Extracted records.
(* ===== verification/TimeoutsFire.v ===== *)
(** * The network stack's timers: what a check fires

    Over unbounded time [sys_check_timeouts] terminates, fires only what is due, in
    order, and leaves nothing due, whatever the handlers call with delays in the
    bounds ([FairApps]); with handlers that cancel nothing ([AddingApps]) it fires
    everything that was due.  By the refinement of [TimeoutsSpec] so does the code at
    32 bits. *)

From S2P Require Import Prelude Timeouts TimeoutsSpec.
From stdpp Require Import prelude list sorting.
From Stdlib Require Import ZArith Lia.
Local Open Scope Z_scope.

Section fire.
Context {apps : Apps} {Hfair : FairApps}.
#[local] Abbreviation C := u32_time.
#[local] Abbreviation T := true_time.

(** ** What a handler does to the queue *)

(** It may cancel, and what it adds lies ahead. *)
Record adds (s s' : timers) : Prop := {
  a_grows : grows s s';
  a_new : ∃ new, next_timeout s' ⊆+ new ++ next_timeout s ∧ Forall (λ t, clock s < time t) new;
}.

Lemma adds_same s s' : grows s s' → next_timeout s' ⊆+ next_timeout s → adds s s'.
Proof. intros Hg He. split; [done|]. by exists []. Qed.

Lemma adds_trans s1 s2 s3 : adds s1 s2 → adds s2 s3 → adds s1 s3.
Proof.
  intros [G1 (n1 & P1 & F1)] [G2 (n2 & P2 & F2)]. split; [by eapply grows_trans|].
  exists (n2 ++ n1). split.
  { etrans; [exact P2|]. rewrite <- (assoc_L (++)). by apply submseteq_app. }
  apply Forall_app. split; [|done]. eapply Forall_impl; [exact F2|]. pose proof (g_clock _ _ G1). simpl. lia.
Qed.

Lemma adds_timeout s ms hd g :
  grows s (sys_timeout (tm := T) s ms hd g) → 0 < ms → adds s (sys_timeout (tm := T) s ms hd g).
Proof.
  change (sys_timeout (tm := T) s ms hd g) with (sys_timeout_abs (tm := T) s (clock s + ms) hd g).
  intros Hg Hms. split; [done|]. destruct (abs_cases (tm := T) s (clock s + ms) hd g) as ([He|Hp] & _).
  - exists []. split; [by rewrite He|constructor].
  - exists [mk_timeo (clock s + ms) hd g]. split; [by rewrite Hp|]. repeat constructor. simpl. lia.
Qed.

Lemma adds_call s c : intervals_ok s → fair_call c → adds s (do_call (tm := T) s c).
Proof.
  intros Hi Hc. pose proof (grows_call s c Hi Hc) as Hg. destruct c as [ms hd g|hd g|b hd|]; cbn [do_call] in *.
  - apply adds_timeout; [done|]. destruct Hc. lia.
  - apply adds_same; [done|]. apply sublist_submseteq, untimeout_sublist.
  - revert Hg. unfold sys_timeouts_set_timer_enable.
    destruct (find_cyclic hd 0 _) as [i|] eqn:E; [|intros; by apply adds_same].
    apply find_cyclic_bound in E as [E _]. pose proof (interval_in s i Hi ltac:(lia)).
    destruct b; case_bool_decide; intros; try (by apply adds_same).
    eapply adds_trans; [|apply (adds_same _ (set_status _ i _)); [apply grows_status|done]].
    apply adds_timeout; [|lia]. apply grows_timeout; [done|]. intros. lia.
  - revert Hg. unfold tcp_timer_needed. destruct LWIP_TCP eqn:E; [|intros; by apply adds_same]. cbn [negb].
    destruct (tcp_timer_pending s); [intros; by apply adds_same|]. cbn [negb]. intros Hg. split; [done|].
    destruct (abs_cases (tm := T) (s <| tcp_timer_pending := true |>) (clock s + TCP_TMR_INTERVAL) H_CYCLIC 0) as ([He|Hp] & _).
    + exists []. split; [|constructor]. apply (f_equal next_timeout) in He. by rewrite (He : next_timeout (sys_timeout (tm := T) _ _ _ _) = _).
    + exists [mk_timeo (clock s + TCP_TMR_INTERVAL) H_CYCLIC 0]. split; [by rewrite (Hp : next_timeout (sys_timeout (tm := T) _ _ _ _) ≡ₚ _)|].
      repeat constructor. simpl. pose proof tcp_fair. lia.
Qed.
Lemma intctl_on_inv i v :
  on c h i → uint 8 v → clic_inv (xt_clic_update_intctl c (h + hartid_base c) i v).
Proof.
  intros Hon Hv. pose proof Hon as [Hi _]. pose proof (ci_active c Hc h Hh) as HA. pose proof (ci_sizes c Hc) as [].
  destruct (active_length c h A HA) as [Hle _]. pose proof A_length as Hlen. pose proof hart_bounds as Hb.
  destruct (active_search c h A Hc Hh HA i Hon) as (k & Hk & Hs). pose proof (lookup_lt_Some _ _ _ Hk) as Hkl.
  unfold xt_clic_update_intctl, xt_clic_get_hartid_internal. apply next_inv.
  replace (h + hartid_base c - hartid_base c) with h by lia.
  change (entry_of c i (at_ (clicintctl c) (i + off))) with (entry c h i). rewrite Hs, (wrap_small 8 v) by done.
  assert (at_ (active_list c) (off + Z.of_nat k) = entry c h i) as Hat.
  { unfold at_. apply list_lookup_total_correct. rewrite <- Hk. rewrite slice_eq, slice_lookup, decide_True by lia.
    f_equal. lia. }
  rewrite Hat. change (mk_active _ (a_irq (entry c h i))) with (entry_of c i v).
  match goal with |- clic_inv ?x => set (c2 := x) end.
  apply (resorted_inv c2 (put (active_list c) (off + Z.of_nat k) (entry_of c i v)) (<[k := entry_of c i v]> A));
    rewrite ?length_insert; try done.
  - split; [apply length_insert|]. intros j Hj. by apply put_elsewhere.
  - split; [apply length_insert|]. intros j Hj. unfold put. apply list_lookup_insert_ne. unfold elsewhere in Hj. lia.
  - unfold put. replace (Z.to_nat (off + Z.of_nat k)) with (Z.to_nat off + k)%nat by lia.
    rewrite slice_put by done. by rewrite A_slice.
  - lia.
  - unfold c2, resort. cbn [active_list set_field]. f_equal. f_equal. rewrite slice_eq.
    cbn [active_list active_count num_sources set_field]. f_equal. lia.
  - unfold c2. cbn [active_count set_field]. rewrite Hlen. unfold put, at_. symmetry.
    apply list_insert_id. rewrite list_lookup_lookup_total_lt by lia. done.
  - rewrite list_fmap_insert, (list_insert_id _ k); [apply HA|]. by rewrite list_lookup_fmap, Hk.
  - intros a. assert (∀ j, on c2 h j ↔ on c h j) as Hon2 by done.
    pose proof (λ j, entry_put c2 i v j eq_refl eq_refl eq_refl Hi) as Hent. split.
    + intros (j & Hj)%list_elem_of_lookup. destruct (decide (j = k)) as [->|Hne].
      * rewrite list_lookup_insert_eq in Hj by done. injection Hj as <-. exists i.
        split; [done|]. by rewrite Hent, decide_True by done.
      * rewrite list_lookup_insert_ne in Hj by done.
        pose proof (list_elem_of_lookup_2 _ _ _ Hj) as (i' & Hi' & ->)%(ao_elem _ _ _ HA).
        exists i'. split; [done|]. rewrite Hent by apply Hi'. rewrite decide_False; [done|].
        intros ->. apply Hne. eapply NoDup_lookup; [by eapply active_NoDup|done|done].
    + intros (i' & Hi' & ->). rewrite Hent by apply Hi'. destruct (decide (i' = i)) as [->|Hne].
      * apply list_elem_of_lookup. exists k. by rewrite list_lookup_insert_eq by done.
      * assert (entry c h i' ∈ A) as [k' Hk']%list_elem_of_lookup by (apply HA; eauto).
        apply list_elem_of_lookup. exists k'. rewrite list_lookup_insert_ne; [done|]. intros ->.
        rewrite Hk in Hk'. injection Hk' as He. congruence.
  - intros j Hj. by apply ctl_put_uint.
Qed.

Lemma intctl_off_inv i v :
  0 ≤ i < num_sources c → ¬ on c h i → uint 8 v → clic_inv (xt_clic_update_intctl c (h + hartid_base c) i v).
Proof.
  intros Hi Hoff Hv. pose proof (ci_active c Hc h Hh) as HA. pose proof (ci_sizes c Hc) as [].
  destruct (active_length c h A HA) as [Hle _]. pose proof A_length as Hlen.
  unfold xt_clic_update_intctl, xt_clic_get_hartid_internal. apply next_inv.
  replace (h + hartid_base c - hartid_base c) with h by lia.
  change (entry_of c i (at_ (clicintctl c) (i + off))) with (entry c h i).
  rewrite (active_absent c h A Hc Hh HA i Hi Hoff), (wrap_small 8 v) by done.
  match goal with |- clic_inv ?x => set (c2 := x) end.
  apply (relist_inv c c2 h A); try done.
  - apply length_insert.
  - intros j Hj. by apply put_elsewhere.
  - unfold c2. cbn [active_count set_field]. rewrite Hlen. unfold put, at_. symmetry.
    apply list_insert_id. rewrite list_lookup_lookup_total_lt by lia. done.
  - apply A_slice.
  - pose proof (λ j, entry_put c2 i v j eq_refl eq_refl eq_refl Hi) as Hent.
    destruct HA as [? ? He]. split; [done|done|]. intros a. rewrite He.
    assert (∀ j, on c h j → entry c2 h j = entry c h j) as Hsame.
    { intros j Hj. rewrite Hent by apply Hj. rewrite decide_False; [done|]. by intros ->. }
    split; intros (j & Hj & ->); exists j; (split; [done|]); by rewrite Hsame.
  - intros j Hj. by apply ctl_put_uint.
Qed.
(* ===== verification/Clint.v ===== *)
(** * The core-local interruptor ([qemu-machine/hw/intc/thead_clint.c])

    One module [THEADCLINT]: software interrupts, the timer compare registers
    and the time base.  The virtual clock is an argument of the operations that
    read it. *)

From S2P Require Import Prelude Qemu.
From stdpp Require Import prelude list.
From Stdlib Require Import ZArith Lia.
Local Open Scope Z_scope.

Module THEADCLINT.

Record THEADCLINTState := mk_clint {
  msip : list Z;                 (* uint32_t *)
  mtimecmp : list Z;             (* uint64_t *)
  time_delta : Z;                (* int64_t *)
  num_harts : Z;
  timebase_freq : Z;             (* uint32_t *)
  timer : list (option Z);       (* expiry last passed to timer_mod *)
  pirq : list bool;              (* levels last passed to qemu_set_irq *)
}.

#[export] Instance eta_clint : Eta THEADCLINTState := λ r,
  mk_clint (msip r) (mtimecmp r) (time_delta r) (num_harts r) (timebase_freq r) (timer r) (pirq r).

Definition i64 (x : Z) : Z := (x + 2 ^ 63) mod 2 ^ 64 - 2 ^ 63.

Section clint.
Context `{MulDiv}.

(** [now] is [qemu_clock_get_ns(QEMU_CLOCK_VIRTUAL)]. *)
Definition thead_clint_read_rtc_raw (s : THEADCLINTState) (now : Z) : Z :=
  muldiv64 (u64 now) (timebase_freq s) NANOSECONDS_PER_SECOND.

Definition thead_clint_read_rtc (s : THEADCLINTState) (now : Z) : Z :=
  u64 (thead_clint_read_rtc_raw s now + time_delta s).

Definition thead_clint_read_rtc_cb (s : THEADCLINTState) (now : Z) : Z := thead_clint_read_rtc s now.

(** [qemu_set_irq(s->pirq[i], level)]. *)
Definition set_pirq (s : THEADCLINTState) (i : Z) (level : bool) : THEADCLINTState :=
  s <| pirq := <[Z.to_nat i := level]> (pirq s) |>.

(** The timer of a hart expires; its argument is the hart's timer line. *)
Definition thead_clint_timer_cb (s : THEADCLINTState) (hartid : Z) : THEADCLINTState :=
  set_pirq s (2 * hartid + 1) true.

Definition thead_clint_write_timecmp (s : THEADCLINTState) (now hartid value : Z) : THEADCLINTState :=
  let rtc := thead_clint_read_rtc s now in
  let s := s <| mtimecmp := <[Z.to_nat hartid := value]> (mtimecmp s) |> in
  let s := set_pirq s (2 * hartid + 1) false in
  if value <=? rtc then set_pirq s (2 * hartid + 1) true
  else
    let diff := u64 (value - rtc) in
    let ns := u64 (now + muldiv64 diff NANOSECONDS_PER_SECOND (timebase_freq s)) in
    s <| timer := <[Z.to_nat hartid := Some (i64 ns)]> (timer s) |>.

Definition thead_clint_read (s : THEADCLINTState) (now addr size : Z) : Z :=
  if negb (Z.land addr 0x3 =? 0) || negb (size =? 4) then 0
  else if addr <? num_harts s * 4 then msip s !!! Z.to_nat (addr / 4)
  else if (0x4000 <=? addr) && (addr <? 0x4000 + num_harts s * 8) then
    let hartid := (addr - 0x4000) / 8 in
    if Z.land addr 0x7 =? 0 then u32 (Z.land (mtimecmp s !!! Z.to_nat hartid) 0xFFFFFFFF)
    else u32 (Z.land (Z.shiftr (mtimecmp s !!! Z.to_nat hartid) 32) 0xFFFFFFFF)
  else if addr =? 0xBFF8 then u32 (Z.land (thead_clint_read_rtc s now) 0xFFFFFFFF)
  else if addr =? 0xBFFC then u32 (Z.land (Z.shiftr (thead_clint_read_rtc s now) 32) 0xFFFFFFFF)
  else 0.

(** [for (hartid = 0; hartid < num_harts; hartid++)]: every compare register is
    written back. *)
Definition rearm_all (s : THEADCLINTState) (now : Z) : THEADCLINTState :=
  foldl (λ s hartid, thead_clint_write_timecmp s now hartid (mtimecmp s !!! Z.to_nat hartid)) s
    (seqZ 0 (num_harts s)).

Definition thead_clint_write (s : THEADCLINTState) (now addr value size : Z) : THEADCLINTState :=
  if negb (Z.land addr 0x3 =? 0) || negb (size =? 4) then s
  else if addr <? num_harts s * 4 then
    let hartid := addr / 4 in
    let s := s <| msip := <[Z.to_nat hartid := Z.land value 1]> (msip s) |> in
    set_pirq s (hartid * 2) (tst value 1)
  else if (0x4000 <=? addr) && (addr <? 0x4000 + num_harts s * 8) then
    let hartid := (addr - 0x4000) / 8 in
    if Z.land addr 0x7 =? 0 then
      let hi := Z.land (mtimecmp s !!! Z.to_nat hartid) 0xFFFFFFFF00000000 in
      thead_clint_write_timecmp s now hartid (Z.lor hi (Z.land value 0xFFFFFFFF))
    else
      let lo := Z.land (mtimecmp s !!! Z.to_nat hartid) 0xFFFFFFFF in
      thead_clint_write_timecmp s now hartid (Z.lor (u64 (Z.shiftl value 32)) lo)
  else if (addr =? 0xBFF8) || (addr =? 0xBFFC) then
    let rtc_raw := thead_clint_read_rtc_raw s now in
    let rtc := thead_clint_read_rtc s now in
    let s :=
      if addr =? 0xBFF8
      then s <| time_delta := i64 (u64 (Z.lor (clr rtc 0xFFFFFFFF) (Z.land value 0xFFFFFFFF) - rtc_raw)) |>
      else s <| time_delta := i64 (u64 (Z.lor (Z.shiftl (Z.land value 0xFFFFFFFF) 32)
                                              (Z.land rtc 0xFFFFFFFF) - rtc_raw)) |> in
    rearm_all s now
  else s.

(** [thead_clint_realize] on the properties of the device. *)
Definition thead_clint_realize (harts freq : Z) : THEADCLINTState :=
  mk_clint (replicate (Z.to_nat harts) 0) (replicate (Z.to_nat harts) (2 ^ 64 - 1)) 0 harts freq
    (replicate (Z.to_nat harts) None) (replicate (Z.to_nat (2 * harts)) false).
End clint.

(** ** Lemmas *)

Record clint_ok (s : THEADCLINTState) : Prop := {
  ck_harts : 0 ≤ num_harts s ≤ 4095;
  ck_msip : Z.of_nat (length (msip s)) = num_harts s;
  ck_cmp : Z.of_nat (length (mtimecmp s)) = num_harts s;
  ck_timer : Z.of_nat (length (timer s)) = num_harts s;
  ck_pirq : Z.of_nat (length (pirq s)) = 2 * num_harts s;
  ck_freq : 0 < timebase_freq s ≤ NANOSECONDS_PER_SECOND;
}.

Lemma u64_i64 x y : u64 (x + i64 y) = u64 (x + y).
Proof.
  unfold wrap, i64. rewrite Z.add_sub_assoc, <- Zminus_mod_idemp_l, Zplus_mod_idemp_r, Zminus_mod_idemp_l.
  f_equal. lia.
Qed.

Lemma u64_add_sub a b : uint 64 a → u64 (b + (a - b)) = a.
Proof. intros. replace (b + (a - b)) with a by lia. by apply wrap_small. Qed.

Section lemmas.
Context `{MulDiv}.

Lemma timecmp_ok s now h v : clint_ok s → clint_ok (thead_clint_write_timecmp s now h v).
Proof.
  intros []. unfold thead_clint_write_timecmp, set_pirq. destruct (_ <=? _);
    split; cbn; rewrite ?length_insert; done.
Qed.

Lemma rearm_ok s now : clint_ok s → clint_ok (rearm_all s now).
Proof.
  intros Hs. unfold rearm_all. revert Hs. generalize (seqZ 0 (num_harts s)). intros l.
  revert s. induction l as [|h l IH]; intros s Hs; [done|]. apply IH. by apply timecmp_ok.
Qed.

Lemma write_ok s now addr v size : clint_ok s → clint_ok (thead_clint_write s now addr v size).
Proof.
  intros Hs. unfold thead_clint_write. destruct (_ || _); [done|]. destruct (_ <? _).
  { destruct Hs. split; cbn; rewrite ?length_insert; done. }
  destruct (_ && _); [destruct (_ =? 0); by apply timecmp_ok|].
  destruct (_ || _); [|done]. apply rearm_ok. destruct (addr =? 0xBFF8); by destruct Hs; split.
Qed.

(** Rewriting the compare registers changes neither the time base nor them. *)
Lemma timecmp_time s now h v :
  time_delta (thead_clint_write_timecmp s now h v) = time_delta s ∧
  timebase_freq (thead_clint_write_timecmp s now h v) = timebase_freq s.
Proof. unfold thead_clint_write_timecmp. by destruct (_ <=? _). Qed.

Lemma rearm_time s now :
  time_delta (rearm_all s now) = time_delta s ∧ timebase_freq (rearm_all s now) = timebase_freq s.
Proof.
  unfold rearm_all. generalize (seqZ 0 (num_harts s)). intros l. revert s.
  induction l as [|h l IH]; intros s; [done|]. cbn [foldl].
  destruct (IH (thead_clint_write_timecmp s now h (mtimecmp s !!! Z.to_nat h))) as [-> ->]. apply timecmp_time.
Qed.

Lemma rtc_eq s s' now :
  time_delta s' = time_delta s → timebase_freq s' = timebase_freq s →
  thead_clint_read_rtc s' now = thead_clint_read_rtc s now.
Proof. intros E1 E2. unfold thead_clint_read_rtc, thead_clint_read_rtc_raw. by rewrite E1, E2. Qed.

Lemma pirq_at s i j v :
  0 ≤ i < Z.of_nat (length (pirq s)) → 0 ≤ j →
  pirq (set_pirq s i v) !!! Z.to_nat j = if decide (i = j) then v else pirq s !!! Z.to_nat j.
Proof.
  intros Hi Hj. unfold set_pirq. cbn [pirq set_field]. destruct (decide (i = j)) as [->|Hne].
  - apply list_lookup_total_insert_eq. lia.
  - apply list_lookup_total_insert_ne. lia.
Qed.

Lemma set_pirq_length s i v : length (pirq (set_pirq s i v)) = length (pirq s).
Proof. apply length_insert. Qed.

(** The raw time base at a sane time. *)
Lemma raw_eq s t :
  clint_ok s → 0 ≤ t < 2 ^ 63 →
  thead_clint_read_rtc_raw s t = t * timebase_freq s / NANOSECONDS_PER_SECOND ∧
  0 ≤ t * timebase_freq s / NANOSECONDS_PER_SECOND ≤ t.
Proof.
  intros [_ _ _ _ _ Hf] Ht. unfold thead_clint_read_rtc_raw, NANOSECONDS_PER_SECOND in *.
  rewrite (wrap_small 64 t) by (unfold uint; lia).
  assert (0 ≤ t * timebase_freq s / 1000000000 ≤ t) as Hr.
  { split; [apply Z.div_pos; lia|]. apply Z.div_le_upper_bound; nia. }
  rewrite muldiv64_spec by (unfold uint; lia). rewrite wrap_small by (unfold uint; lia). done.
Qed.

(** A delay of [diff] ticks, rounded down to nanoseconds, falls short of it by
    less than a tick. *)
Lemma tick_rounding now diff f :
  0 ≤ now → 0 ≤ diff → 0 < f ≤ NANOSECONDS_PER_SECOND →
  now * f / NANOSECONDS_PER_SECOND + diff - 1 ≤
    (now + diff * NANOSECONDS_PER_SECOND / f) * f / NANOSECONDS_PER_SECOND ≤
    now * f / NANOSECONDS_PER_SECOND + diff.
Proof.
  unfold NANOSECONDS_PER_SECOND. intros Hn Hd Hf. set (B := 1000000000) in *.
  pose proof (Z.div_mod (now * f) B ltac:(lia)) as H1. pose proof (Z.mod_pos_bound (now * f) B ltac:(lia)).
  pose proof (Z.div_mod (diff * B) f ltac:(lia)) as H2. pose proof (Z.mod_pos_bound (diff * B) f ltac:(lia)).
  set (r := now * f / B) in *. set (d := diff * B / f) in *.
  split.
  - apply Z.div_le_lower_bound; [lia|]. nia.
  - apply Z.lt_succ_r, Z.div_lt_upper_bound; [lia|]. nia.
Qed.

(** ** Properties *)

(** Writing a compare register sets the hart's timer line to whether the time
    has reached the value, stores it, and leaves every other line alone. *)
Theorem clint_timer_line s now h v j :
  clint_ok s → 0 ≤ h < num_harts s → 0 ≤ j < 2 * num_harts s →
  let s' := thead_clint_write_timecmp s now h v in
  mtimecmp s' !!! Z.to_nat h = v ∧
  pirq s' !!! Z.to_nat j =
    (if decide (j = 2 * h + 1) then v <=? thead_clint_read_rtc s now else pirq s !!! Z.to_nat j).
Proof.
  intros Hs Hh Hj. cbv zeta. destruct Hs. unfold thead_clint_write_timecmp. cbv zeta.
  set (s1 := s <| mtimecmp := _ |>).
  assert (mtimecmp s1 !!! Z.to_nat h = v) as Hv by (apply list_lookup_total_insert_eq; lia).
  assert (length (pirq s1) = length (pirq s)) as Hl by done.
  destruct (v <=? thead_clint_read_rtc s now); (split; [done|]).
  - rewrite !pirq_at by (rewrite ?set_pirq_length; lia).
    repeat destruct (decide _); try done; lia.
  - match goal with |- pirq ?x !!! _ = _ => change (pirq x) with (pirq (set_pirq s1 (2 * h + 1) false)) end.
    rewrite pirq_at by lia. repeat destruct (decide _); try done; lia.
Qed.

Try it. Reproduce word for word only the first line of the listing above and each line after it through the line with "32 bits. *)".

Solution.
(* ===== verification/TimeoutsFire.v ===== *)
(** * The network stack's timers: what a check fires

    Over unbounded time [sys_check_timeouts] terminates, fires only what is due, in
    order, and leaves nothing due, whatever the handlers call with delays in the
    bounds ([FairApps]); with handlers that cancel nothing ([AddingApps]) it fires
    everything that was due.  By the refinement of [TimeoutsSpec] so does the code at
    32 bits. *)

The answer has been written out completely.